Good evening everybody,

I’d like to solve problem to install FreeBSD and be able to boot from installation USB on my ASUS T100TA.

This notebook has 64-Bit architecture Intel CPU so obviously I’d like to use amd64 version of FreeBSD 12.1.

The problem is it has just only 32-Bit UEFI which needs an EFI partition to boot from, but it is searching for something like BOOTIA32, well...

Can someone please point me right direction, how to make bootable FreebBSD installation USB memstick, which I can use to boot from using 32-Bit UEFI?

(If it is not possible to boot amd64 FreeBSD, I would appreciate even solution to boot i386 FreeBSD, but this doesn’t appear to have 32-Bit UEFI boot support either. Unfortunately I’m not able to switch my system into old BIOS legacy boot.)

Thank you guys...


----------



## Manoli (Nov 24, 2019)

So I was able to use FreeBSD-12.1-RELEASE-amd64-memstick installer USB and I just removed /EFI/BOOT/BOOTX64.efi from its EFI partition. And instead of that one I put there /boot/loader.efi from other FreeBSD-12.1-RELEASE-i386 installation on harddrive on my other computer and I renamed it to BOOTIA32.efi.

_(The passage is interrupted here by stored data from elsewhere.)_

Definition with_cfg c k := mkKcp c k.(tx) k.(rx) k.(rtt) k.(win) k.(prb) k.(stats) k.(clock) k.(dead) k.(allocs) k.(mallocs).
Definition with_tx t k := mkKcp k.(cfg) t k.(rx) k.(rtt) k.(win) k.(prb) k.(stats) k.(clock) k.(dead) k.(allocs) k.(mallocs).
Definition with_rx r k := mkKcp k.(cfg) k.(tx) r k.(rtt) k.(win) k.(prb) k.(stats) k.(clock) k.(dead) k.(allocs) k.(mallocs).
Definition with_rtt r k := mkKcp k.(cfg) k.(tx) k.(rx) r k.(win) k.(prb) k.(stats) k.(clock) k.(dead) k.(allocs) k.(mallocs).
Definition with_win w k := mkKcp k.(cfg) k.(tx) k.(rx) k.(rtt) w k.(prb) k.(stats) k.(clock) k.(dead) k.(allocs) k.(mallocs).
Definition with_prb p k := mkKcp k.(cfg) k.(tx) k.(rx) k.(rtt) k.(win) p k.(stats) k.(clock) k.(dead) k.(allocs) k.(mallocs).
Definition with_stats s k := mkKcp k.(cfg) k.(tx) k.(rx) k.(rtt) k.(win) k.(prb) s k.(clock) k.(dead) k.(allocs) k.(mallocs).
Definition with_clock c k := mkKcp k.(cfg) k.(tx) k.(rx) k.(rtt) k.(win) k.(prb) k.(stats) c k.(dead) k.(allocs) k.(mallocs).
Definition with_dead d k := mkKcp k.(cfg) k.(tx) k.(rx) k.(rtt) k.(win) k.(prb) k.(stats) k.(clock) d k.(allocs) k.(mallocs).
Definition count_alloc k := mkKcp k.(cfg) k.(tx) k.(rx) k.(rtt) k.(win) k.(prb) k.(stats) k.(clock) k.(dead) (S k.(allocs)) k.(mallocs).
Definition count_malloc k := mkKcp k.(cfg) k.(tx) k.(rx) k.(rtt) k.(win) k.(prb) k.(stats) k.(clock) k.(dead) k.(allocs) (S k.(mallocs)).
End Setters.

Section Kcp.
Context (seg_alloc ikcp_malloc : nat -> bool).
Implicit Types k : ikcpcb.

(** [ikcp_segment_new], which gives the control block back with the verdict. *)
Definition ikcp_segment_new k : bool * ikcpcb := (seg_alloc k.(allocs), count_alloc k).

(** Two allocations: the control block and its buffer. *)
Definition ikcp_create (c : Z) : option ikcpcb :=
  if negb (ikcp_malloc 0) then None else if negb (ikcp_malloc 1) then None else
  Some (mkKcp
    (mkConfig c IKCP_MTU_DEF (IKCP_MTU_DEF - IKCP_OVERHEAD) ((IKCP_MTU_DEF + IKCP_OVERHEAD) * 3)
       IKCP_WND_SND IKCP_WND_RCV IKCP_INTERVAL 0 IKCP_RTO_MIN 0 IKCP_FASTACK_LIMIT 0 0 IKCP_DEADLINK false)
    (mkTx 0 0 [] 0 [] 0) (mkRx 0 [] 0 [] 0 [] 0) (mkRtt 0 0 IKCP_RTO_DEF)
    (mkWindow IKCP_WND_RCV 0 0 IKCP_THRESH_INIT) (mkProbe 0 0 0) (mkStats 0 0 0 0 0 0 0)
    (mkClock 0 IKCP_INTERVAL false) false 0 2).

(** ** Receiving, for the user *)

(** The loop of [ikcp_peeksize]: the lengths up to the end of the message. *)
Fixpoint peek_length (q : list Segment) (length : Z) : Z :=
  match q with
  | [] => length
  | s :: q =>
      let length := s32 (length + zlen s.(data)) in
      if s.(head).(frg) =? 0 then length else peek_length q length
  end.

Definition ikcp_peeksize k : Z :=
  match k.(rx).(rcv_queue) with
  | [] => -1
  | s :: _ =>
      if s.(head).(frg) =? 0 then s32 (zlen s.(data)) else
      if k.(rx).(nrcv_que) <? u32 (s.(head).(frg) + 1) then -1 else
      peek_length k.(rx).(rcv_queue) 0
  end.

(** The loop that merges fragments: their data, their number, and what is behind them. *)
Fixpoint merge_fragments (q : list Segment) : list Z * Z * list Segment :=
  match q with
  | [] => ([], 0, [])
  | s :: q =>
      if s.(head).(frg) =? 0 then (s.(data), 1, q) else
      let '(d, n, rest) := merge_fragments q in (s.(data) ++ d, 1 + n, rest)
  end.

(** The loop that moves what is in order from [rcv_buf] to [rcv_queue]. *)
Fixpoint move_ready (rcv_wnd : Z) (buf : list Segment) (r : Rx) : Rx :=
  match buf with
  | [] => r
  | s :: buf =>
      if (s.(head).(sn) =? r.(rcv_nxt)) && (r.(nrcv_que) <? rcv_wnd) then
        move_ready rcv_wnd buf
          (mkRx (u32 (r.(rcv_nxt) + 1)) (r.(rcv_queue) ++ [s]) (u32 (r.(nrcv_que) + 1)) buf (u32 (r.(nrcv_buf) - 1))
             r.(acklist) r.(ackblock))
      else r
  end.

Definition move_available (rcv_wnd : Z) (r : Rx) : Rx := move_ready rcv_wnd r.(rcv_buf) r.

Definition ask_tell (p : Probe) : Probe := mkProbe (Z.lor p.(probe) IKCP_ASK_TELL) p.(ts_probe) p.(probe_wait).

(** The code, what is written to the buffer of [len] bytes, and the control block; a
    negative [len] asks for the message without taking it. *)
Definition ikcp_recv (len : Z) k : result (Z * list Z * ikcpcb) :=
  let ispeek := len <? 0 in
  match k.(rx).(rcv_queue) with
  | [] => Ret (-1, [], k)
  | _ :: _ =>
      len ← (if len <? 0 then int32 (- len) else Ret len);
      let peeksize := ikcp_peeksize k in
      if peeksize <? 0 then Ret (-2, [], k) else
      if peeksize >? len then Ret (-3, [], k) else
      let recover := k.(rx).(nrcv_que) >=? k.(cfg).(rcv_wnd) in
      let '(d, n, rest) := merge_fragments k.(rx).(rcv_queue) in
      if zlen d >? len then Fault else
      let r := k.(rx) in
      let r := if ispeek then r else
        mkRx r.(rcv_nxt) rest (u32 (r.(nrcv_que) - n)) r.(rcv_buf) r.(nrcv_buf) r.(acklist) r.(ackblock) in
      let r := move_available k.(cfg).(rcv_wnd) r in
      let k := with_rx r k in
      let k := if (r.(nrcv_que) <? k.(cfg).(rcv_wnd)) && recover then with_prb (ask_tell k.(prb)) k else k in
      Ret (s32 (zlen d), d, k)
  end.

So with FreeBSD-12.1-RELEASE-amd64-memstick installer USB and /EFI/BOOT/BOOTIA32.efi on it's EFI partition I'm now able to boot into first screen (with Beastie logo and choice of possible boot options).

Unfortunately which ever one I choose I get an error:
Failed to load kernel

Can't load 'kernel'

Anybody is able to help me with that?

Why my BOOTIA32.efi is not able to find kernel on must be 100% located on FreeBSD USB installer. Thank you...


----------



## Manoli (Nov 24, 2019)

Again one step further...

I gave up for now booting into amd64 version installer, so what I did:

I just got ready another blank USB with GPT partition scheme, one EFI partition and one FreeBSD-UFS partition.

I copied /boot/loader.efi -> /EFI/BOOT/BOOTIA32.efi on da0p1 (that's the only file my UEFI firmware is able to boot from).

And than I copied all FreeBSD-12.1-RELEASE-i386-memstick freebsd partition on da1s1a to second partition on my new gpt USB da0p2.

Now after booting from my new USB on that 32-Bit UEFI laptop I'm able to choose an option on the first screen with beastie logo, let's say 1. Boot Multiuser [Enter], I don't get an error Failed to load kernel, but I get another one:

Loading kernel...
/boot/kernel/kernel text=... data=... syms=...
*can't find '/boot/entropy'*

Any advice, please...


----------



## Emrion (Nov 24, 2019)

Hello,

And what about legacy BIOS booting (CSM)? Is it possible on your notebook?


----------



## Manoli (Nov 24, 2019)

Emrion said:


> Hello,
> 
> And what about legacy BIOS booting (CSM)? Is it possible on your notebook?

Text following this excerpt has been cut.